“There is Christmas spirit,” said Rick White, president of the East Hampton Kiwanis Club, after he received 40 trees deemed too small by East Hampton Village.
The trees will now be offered as part of the Kiwanis Club Christmas tree sale, which helps fund scholarships for local high school seniors, a holiday toy drive, and a donation to Katy’s Courage, among other causes.
“Trees are hard to get now,” he said. “Last year we sold out really quickly. The nice part about the trees the village donated is that they’re smaller trees. We also donate trees to local families and often, they like the smaller trees.”
The story of the donation began last week, when the village received four-foot trees from Fowler’s Garden Center in Southampton instead of the 8-to-10-foot trees it had ordered back in September.
“As soon as I found out the trees were shorter than expected,” said Rick Fowler, vice president of Fowler’s Garden Center, “I called the village and told them. They said, ‘We’ll take what you can give us.’ ”
However, after installing the trees and hearing from a couple of residents, Mayor Jerry Larsen decided the trees were just too small.
“Some of those trees shouldn’t have been cut down,” he said. “They weren’t keepers.”
Even though the village was a bit late in confirming its tree order — “We place our tree orders in August,” said Mr. Fowler. “I didn’t hear back from them until mid-September.” — he “got confirmation from our grower that we’d get the right size.”
“Normally growers start cutting their trees around Halloween, but Canada had an extremely dry summer and it’s been unseasonably warm. If they cut them when it’s too warm, they die. So, they didn’t know until they went out into the plantation — and these plantations are huge — that they’d be short.”
“Considering it was so late, the grower took the liberty of swapping the smaller trees onto the order. They didn’t even call me. The alternative is that we wouldn’t have received trees at all. It wasn’t until the night before the delivery, when I received my load confirmation, that we realized they sent us shorter trees,” Mr. Fowler said. He had already given the village a 23-percent discount for the shorter trees and had offered to swap out the smaller ones for taller trees of a more expensive variety for the same price.
“We don’t do this to make money. This is our way to give back to the community,” he said.
As an interesting side note, while we’ve all grown accustomed to supply chain issues brought on by Covid, Christmas trees supply issues go back a bit further. “The growing cycle for a Christmas tree is over 10 years. The shortage of trees now stems back to the recession from 2008. People had less money and didn’t buy as many trees, so Canadian growers started to plant corn instead of trees, and we’re feeling the effects of that now,” said Mr. Fowler.

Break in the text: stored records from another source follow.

(** *** Shifting and rounding of mantissas *)

Section rounding.
Local Notation shr_1n n := (SpecFloat.iter_pos shr_1 n).

Lemma iter_pos_ind {A} (P : Z -> A -> Prop) (f : A -> A) (x : A) (n : positive) :
  P 0 x -> (forall k y, 0 <= k -> P k y -> P (k + 1) (f y)) -> P (Zpos n) (SpecFloat.iter_pos f n x).
Proof.
  intros H0 HS.
  enough (forall n k y, 0 <= k -> P k y -> P (k + Zpos n) (SpecFloat.iter_pos f n y)) as E.
  { by apply (E n 0 x). }
  clear n x H0. induction n as [n IH|n IH|]; intros k y Hk Hy; simpl.
  - replace (k + Zpos (n~1)) with (((k + 1) + Zpos n) + Zpos n) by lia.
    apply IH; [lia|]. apply IH; [lia|]. by apply HS.
  - replace (k + Zpos (n~0)) with ((k + Zpos n) + Zpos n) by lia.
    apply IH; [lia|]. by apply IH.
  - by apply HS.
Qed.

Lemma shr_1_m r : 0 <= shr_m r -> shr_m (shr_1 r) = shr_m r / 2.
Proof.
  destruct r as [[|p|p] b s]; simpl; intros H; [done| |lia].
  destruct p; simpl; [rewrite Pos2Z.inj_xI|rewrite Pos2Z.inj_xO|done];
    Z.to_euclidean_division_equations; lia.
Qed.

Lemma iter_shr_1_m n r :
  0 <= shr_m r -> shr_m (shr_1n n r) = shr_m r / 2 ^ Zpos n.
Proof.
  intros Hr.
  enough (0 <= shr_m (shr_1n n r) /\ shr_m (shr_1n n r) = shr_m r / 2 ^ Zpos n) by tauto.
  apply (iter_pos_ind (fun k y => 0 <= shr_m y /\ shr_m y = shr_m r / 2 ^ k)).
  - rewrite Z.pow_0_r, Z.div_1_r. done.
  - intros k y Hk [Hy Ey]. rewrite shr_1_m by done. split; [by apply Z.div_pos|].
    rewrite Ey, Z.div_div by lia. rewrite Z.pow_add_r by lia. done.
Qed.

Lemma shr_record_of_loc_m m l : shr_m (shr_record_of_loc m l) = m.
Proof. by destruct l as [|[]]. Qed.

(** What [shr_fexp] does to mantissa and exponent. *)
Lemma shr_fexp_spec m e l r e' :
  0 <= m -> shr_fexp prec64 emax64 m e l = (r, e') ->
  let n := fexp prec64 emax64 (Zdigits2 m + e) - e in
  shr_m r = m / 2 ^ Z.max 0 n /\ e' = e + Z.max 0 n.
Proof.
  intros Hm H n. unfold shr_fexp in H. fold n in H.
  assert (shr_m (shr_record_of_loc m l) = m) as Em by apply shr_record_of_loc_m.
  destruct n as [|p|p] eqn:En; unfold shr in H; simplify_eq.
  - rewrite Z.max_l, Z.pow_0_r, Z.div_1_r by lia. split; [done|lia].
  - rewrite Z.max_r by lia. rewrite iter_shr_1_m by lia. by rewrite Em.
  - rewrite Z.max_l, Z.pow_0_r, Z.div_1_r by lia. split; [done|lia].
Qed.

Lemma round_nearest_even_bounds m l :
  m <= round_nearest_even m l <= m + 1.
Proof. unfold round_nearest_even. repeat case_match; lia. Qed.

Lemma Zdigits2_bounds m : 0 < m -> 2 ^ (Zdigits2 m - 1) <= m < 2 ^ Zdigits2 m.
Proof.
  destruct m as [|p|p]; try lia. intros _. simpl.
  enough (2 ^ (Zpos (digits2_pos p) - 1) <= Zpos p < 2 ^ Zpos (digits2_pos p)) by done.
  induction p as [p IH|p IH|]; cbn [digits2_pos]; [| |done].
  all: rewrite Pos2Z.inj_succ, Z.pow_succ_r by lia.
  all: replace (Z.succ (Zpos (digits2_pos p)) - 1)
    with (Z.succ (Zpos (digits2_pos p) - 1)) by lia.
  all: rewrite Z.pow_succ_r by lia; lia.
Qed.

Lemma Zdigits2_pos m : 0 < m -> 1 <= Zdigits2 m.
Proof. destruct m; simpl; lia. Qed.

Lemma Zdigits2_le m k : 0 < m -> 0 <= k -> m <= 2 ^ k -> Zdigits2 m <= k + 1.
Proof.
  intros Hm Hk H. pose proof (Zdigits2_bounds m Hm).
  destruct (Z_le_gt_dec (Zdigits2 m) (k + 1)); [done|].
  assert (2 ^ (k + 1) <= 2 ^ (Zdigits2 m - 1)) by (apply Z.pow_le_mono_r; lia).
  rewrite Z.pow_add_r in * by lia. lia.
Qed.

(** Rounding keeps the sign and never makes a NaN. *)
Lemma binary_round_aux_sign s m e l :
  0 <= m ->
  match binary_round_aux prec64 emax64 s m e l with
  | S754_zero s' | S754_infinity s' | S754_finite s' _ _ => s' = s
  | S754_nan => False
  end.
Proof.
  intros Hm. unfold binary_round_aux.
  destruct (shr_fexp _ _ m e l) as [r1 e1] eqn:E1.
  destruct (shr_fexp_spec _ _ _ _ _ Hm E1) as [H1 _].
  assert (0 <= shr_m r1) by (rewrite H1; apply Z.div_pos; lia).
  pose proof (round_nearest_even_bounds (shr_m r1) (loc_of_shr_record r1)).
  destruct (shr_fexp _ _ (round_nearest_even _ _) e1 loc_Exact) as [r2 e2] eqn:E2.
  apply shr_fexp_spec in E2 as [H2 _]; [|lia].
  assert (0 <= shr_m r2) by (rewrite H2; apply Z.div_pos; lia).
  destruct (shr_m r2); [done| |lia]. by destruct (e2 <=? _).
Qed.

Lemma binary_round_aux_nonneg m e l :
  0 <= m -> nonneg (binary_round_aux prec64 emax64 false m e l).
Proof.
  intros Hm. pose proof (binary_round_aux_sign false m e l Hm).
  by destruct (binary_round_aux _ _ _ _ _ _) as [[]|[]| |[] ? ?].
Qed.
End rounding.

Lemma shl_align_spec m e e' m1 e1 :
  shl_align m e e' = (m1, e1) ->
  (e' < e /\ Zpos m1 = Zpos m * 2 ^ (e - e') /\ e1 = e') \/
  (e <= e' /\ m1 = m /\ e1 = e).
Proof.
  unfold shl_align. destruct (e' - e) as [|d|d] eqn:E; intros H;
    injection H as <- <-; [right; lia..|left].
  split; [lia|]. split; [|lia]. replace (e - e') with (Zpos d) by lia.
  clear E e e'. induction d as [|d IH] using Pos.peano_ind; [simpl; lia|].
  rewrite Pos.iter_succ, Pos2Z.inj_xO, IH, Pos2Z.inj_succ, Z.pow_succ_r by lia. lia.
Qed.

(** A finite positive number of moderate size. *)
Definition moderate (x : float64) : Prop :=
  match x with
  | S754_finite false m e => Zpos m < 2 ^ 68 /\ - 53 <= e <= 40
  | _ => False
  end.

Lemma moderate_positive x : moderate x -> positive_finite x.
Proof. by destruct x as [[]|[]| |[] m e]. Qed.

(** A mantissa of 53 to 65 bits with an exponent around zero rounds to a positive
    finite number. *)
Lemma binary_round_aux_moderate m e :
  2 ^ 52 <= m < 2 ^ 65 -> - 53 <= e <= 0 ->
  moderate (binary_round_aux prec64 emax64 false m e loc_Exact).
Proof.
  intros Hm He. unfold binary_round_aux.
  destruct (shr_fexp _ _ m e loc_Exact) as [r1 e1] eqn:E1.
  apply shr_fexp_spec in E1 as [H1 He1]; [|lia].
  assert (1 <= Zdigits2 m <= 66) as Hdm.
  { split; [apply Zdigits2_pos; lia|]. apply (Zdigits2_le _ 65); lia. }
  set (n1 := Z.max 0 _) in H1, He1.
  assert (0 <= n1 <= 13) as Hn1 by (unfold n1, fexp, emin; lia).
  assert (1 <= shr_m r1 < 2 ^ 66) as Hr1.
  { rewrite H1. assert (0 < 2 ^ n1) by (apply Z.pow_pos_nonneg; lia). split.
    - apply Z.div_le_lower_bound; [lia|].
      assert (2 ^ n1 <= 2 ^ 13) by (apply Z.pow_le_mono_r; lia). lia.
    - apply Z.div_lt_upper_bound; [lia|]. nia. }
  pose proof (round_nearest_even_bounds (shr_m r1) (loc_of_shr_record r1)) as Hrne.
  set (m2 := round_nearest_even _ _) in *.
  destruct (shr_fexp _ _ m2 e1 loc_Exact) as [r2 e2] eqn:E2.
  apply shr_fexp_spec in E2 as [H2 He2]; [|lia].
  assert (1 <= Zdigits2 m2 <= 67) as Hdm2.
  { split; [apply Zdigits2_pos; lia|]. apply (Zdigits2_le _ 66); lia. }
  set (n2 := Z.max 0 _) in H2, He2.
  assert (0 <= n2 <= Z.max 0 (Zdigits2 m2 - 53)) as Hn2 by (unfold n2, fexp, emin; lia).
  assert (1 <= shr_m r2) as Hr2.
  { rewrite H2. pose proof (Zdigits2_bounds m2 ltac:(lia)).
    apply Z.div_le_lower_bound; [apply Z.pow_pos_nonneg; lia|].
    assert (2 ^ n2 <= 2 ^ (Zdigits2 m2 - 1)) by (apply Z.pow_le_mono_r; lia). lia. }
  assert (shr_m r2 <= m2) as Hle.
  { rewrite H2. apply Z.div_le_upper_bound; [apply Z.pow_pos_nonneg; lia|].
    assert (1 <= 2 ^ n2) by (pose proof (Z.pow_pos_nonneg 2 n2); lia). nia. }
  destruct (shr_m r2) as [|q|q]; try lia.
  rewrite (proj2 (Z.leb_le e2 _)) by lia. split; lia.
Qed.

(** Rounding a mantissa and an exponent of moderate size does not overflow. *)
Lemma binary_round_aux_no_overflow s m e :
  0 <= m < 2 ^ 200 -> - 200 <= e <= 100 ->
  match binary_round_aux prec64 emax64 s m e loc_Exact with S754_infinity _ => False | _ => True end.
Proof.
  intros Hm He. unfold binary_round_aux.
  destruct (shr_fexp _ _ m e loc_Exact) as [r1 e1] eqn:E1.
  apply shr_fexp_spec in E1 as [H1 He1]; [|lia].
  assert (0 <= Zdigits2 m <= 201) as Hdm.
  { destruct (Z.eq_dec m 0) as [->|]; [cbn; lia|].
    split; [pose proof (Zdigits2_pos m); lia|]. apply (Zdigits2_le _ 200); lia. }
  set (n1 := Z.max 0 _) in H1, He1.
  assert (0 <= n1 <= 201) as Hn1 by (unfold n1, fexp, emin; lia).
  assert (0 <= shr_m r1 <= m) as Hr1.
  { rewrite H1. assert (1 <= 2 ^ n1) by (pose proof (Z.pow_pos_nonneg 2 n1); lia).
    split; [apply Z.div_pos; lia|]. apply Z.div_le_upper_bound; [lia|]. nia. }
  pose proof (round_nearest_even_bounds (shr_m r1) (loc_of_shr_record r1)) as Hrne.
  set (m2 := round_nearest_even _ _) in *.
  destruct (shr_fexp _ _ m2 e1 loc_Exact) as [r2 e2] eqn:E2.
  apply shr_fexp_spec in E2 as [H2 He2]; [|lia].
  assert (0 <= Zdigits2 m2 <= 201) as Hdm2.
  { destruct (Z.eq_dec m2 0) as [->|]; [cbn; lia|].
    split; [pose proof (Zdigits2_pos m2); lia|]. apply (Zdigits2_le _ 200); lia. }
  assert (e2 <= 971) by (unfold fexp, emin in He2; lia).
  destruct (shr_m r2) as [|q|q]; [done| |done].
  by rewrite (proj2 (Z.leb_le e2 _)) by lia.
Qed.

(** The conversion of a positive [uint64] is positive and finite. *)
Lemma f64_of_Z_moderate z : 0 < z < 2 ^ 64 -> moderate (f64_of_Z z).
Proof.
  destruct z as [|p|p]; try lia. intros [_ Hp]. unfold f64_of_Z, binary_normalize, binary_round.
  pose proof (Zdigits2_bounds (Zpos p) ltac:(lia)) as Hd.
  pose proof (Zdigits2_pos (Zpos p) ltac:(lia)).
  assert (Zdigits2 (Zpos p) <= 65) as Hd65 by (apply (Zdigits2_le _ 64); lia).
  change (Zpos (digits2_pos p)) with (Zdigits2 (Zpos p)).
  set (d := Zdigits2 (Zpos p)) in *.
  destruct (shl_align p 0 _) as [m1 e1] eqn:Es.
  assert (fexp prec64 emax64 (d + 0) = d - 53) as Hf by (unfold fexp, emin; lia).
  rewrite Hf in Es. apply shl_align_spec in Es.
  apply binary_round_aux_moderate; destruct Es as [(? & Hm & ?)|(? & -> & ?)]; try lia.
  - assert (2 ^ (d - 1) * 2 ^ (53 - d) = 2 ^ 52) by (rewrite <-Z.pow_add_r by lia; f_equal; lia).
    assert (2 ^ d * 2 ^ (53 - d) = 2 ^ 53) by (rewrite <-Z.pow_add_r by lia; f_equal; lia).
    assert (0 < 2 ^ (53 - d)) by (apply Z.pow_pos_nonneg; lia).
    replace (0 - (d - 53)) with (53 - d) in Hm by lia. nia.
  - assert (2 ^ 52 <= 2 ^ (d - 1)) by (apply Z.pow_le_mono_r; lia). lia.
Qed.

Lemma f64_of_Z_positive z : 0 < z < 2 ^ 64 -> positive_finite (f64_of_Z z).
Proof. intros. by apply moderate_positive, f64_of_Z_moderate. Qed.

Lemma f64_of_Z_nonneg z : is_u64 z -> nonneg (f64_of_Z z).
Proof.
  intros Hz. destruct (Z.eq_dec z 0) as [->|]; [done|].
  apply positive_finite_nonneg, f64_of_Z_positive. unfold is_u64 in Hz. lia.
Qed.

Lemma f64_div_nonneg x y :
  nonneg x -> positive_finite y -> nonneg (f64_div x y).
Proof.
  destruct x as [[]|[]| |[] mx ex], y as [[]|[]| |[] my ey]; intros Hx Hy; try done.
  unfold f64_div, SFdiv.
  destruct (SFdiv_core_binary _ _ _ _ _ _) as [[mz ez] lz] eqn:E.
  simpl xorb. apply binary_round_aux_nonneg.
  unfold SFdiv_core_binary in E.
  set (m' := match _ with Z0 => _ | Zpos _ => _ | Zneg _ => _ end) in E.
  assert (0 <= m') as Hm'.
  { unfold m'. repeat case_match; try lia. apply Z.shiftl_nonneg. lia. }
  pose proof (Z_div_mod m' (Zpos my) ltac:(lia)) as Hdm.
  destruct (Z.div_eucl m' (Zpos my)) as [q r]. simplify_eq. nia.
Qed.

“We’ve had a great relationship with the village. We were just as surprised by the shorter trees,” he said this week. “It’s not like there was a bait and switch.”
Nonetheless, with Santa arriving for his annual parade down Main Street and Newtown Lane on Saturday at 11 and a Prada-sponsored tree lighting at the Hook Mill scheduled the same day at 4:30 p.m., village officials felt they needed to act.
“We replaced the four-footers with more suitable trees,” said Dave Collins, who is entering his fourth winter as the village’s superintendent of public works.
On Monday, employees from the Department of Public Works visited Home Depot in Riverhead and, with $2,500 from the East Hampton Village Foundation, bought over 40 new Christmas trees. “Home Depot worked with us on the price,” said Bradford Billet, the director of the foundation. On Tuesday, the new trees went up, and the 40 shorter trees were sent to the American Legion in Amagansett for the Kiwanis Club sale.
“I’m glad it worked out for everyone in the end. We’re especially happy the trees can go to a good cause,” Mr. Fowler said. Not all of Fowler’s trees were donated. The village kept about 10 of the larger ones.
“Fowler’s has been a great vendor for us. We buy landscaping material, seed, and tools from them. But traditionally for the holidays, we get big, beautiful trees. Our normal street tree is 8 to 10 feet tall,” said Mr. Collins.
Tree prices started going up during the pandemic. That pushed Buckley’s, the normal supplier for the village’s trees, over the top of the purchasing limit, triggering a village law that required Mr. Collins to solicit bids from other vendors.
“There are companies that give us bids based on delivering a product. The product we ordered just wasn’t delivered this year and that created an issue. We have to look out for the taxpayer. This is the second year in a row we’ve received shorties and this year was worse than last. There are other local companies competing for this business and it’s not fair to them when another vendor wins the bid but then can’t supply the product. That was the main issue,” he said.
Mr. White said the Kiwanis Club sale will open after the parade on Saturday, at 1 p.m. After the village donation, the club has close to 300 trees to sell this year. “We have lots of members in the parade,” he said. “We bring Santa Claus.”
This year, at least, by a circuitous route, it seems Santa Claus got to them first.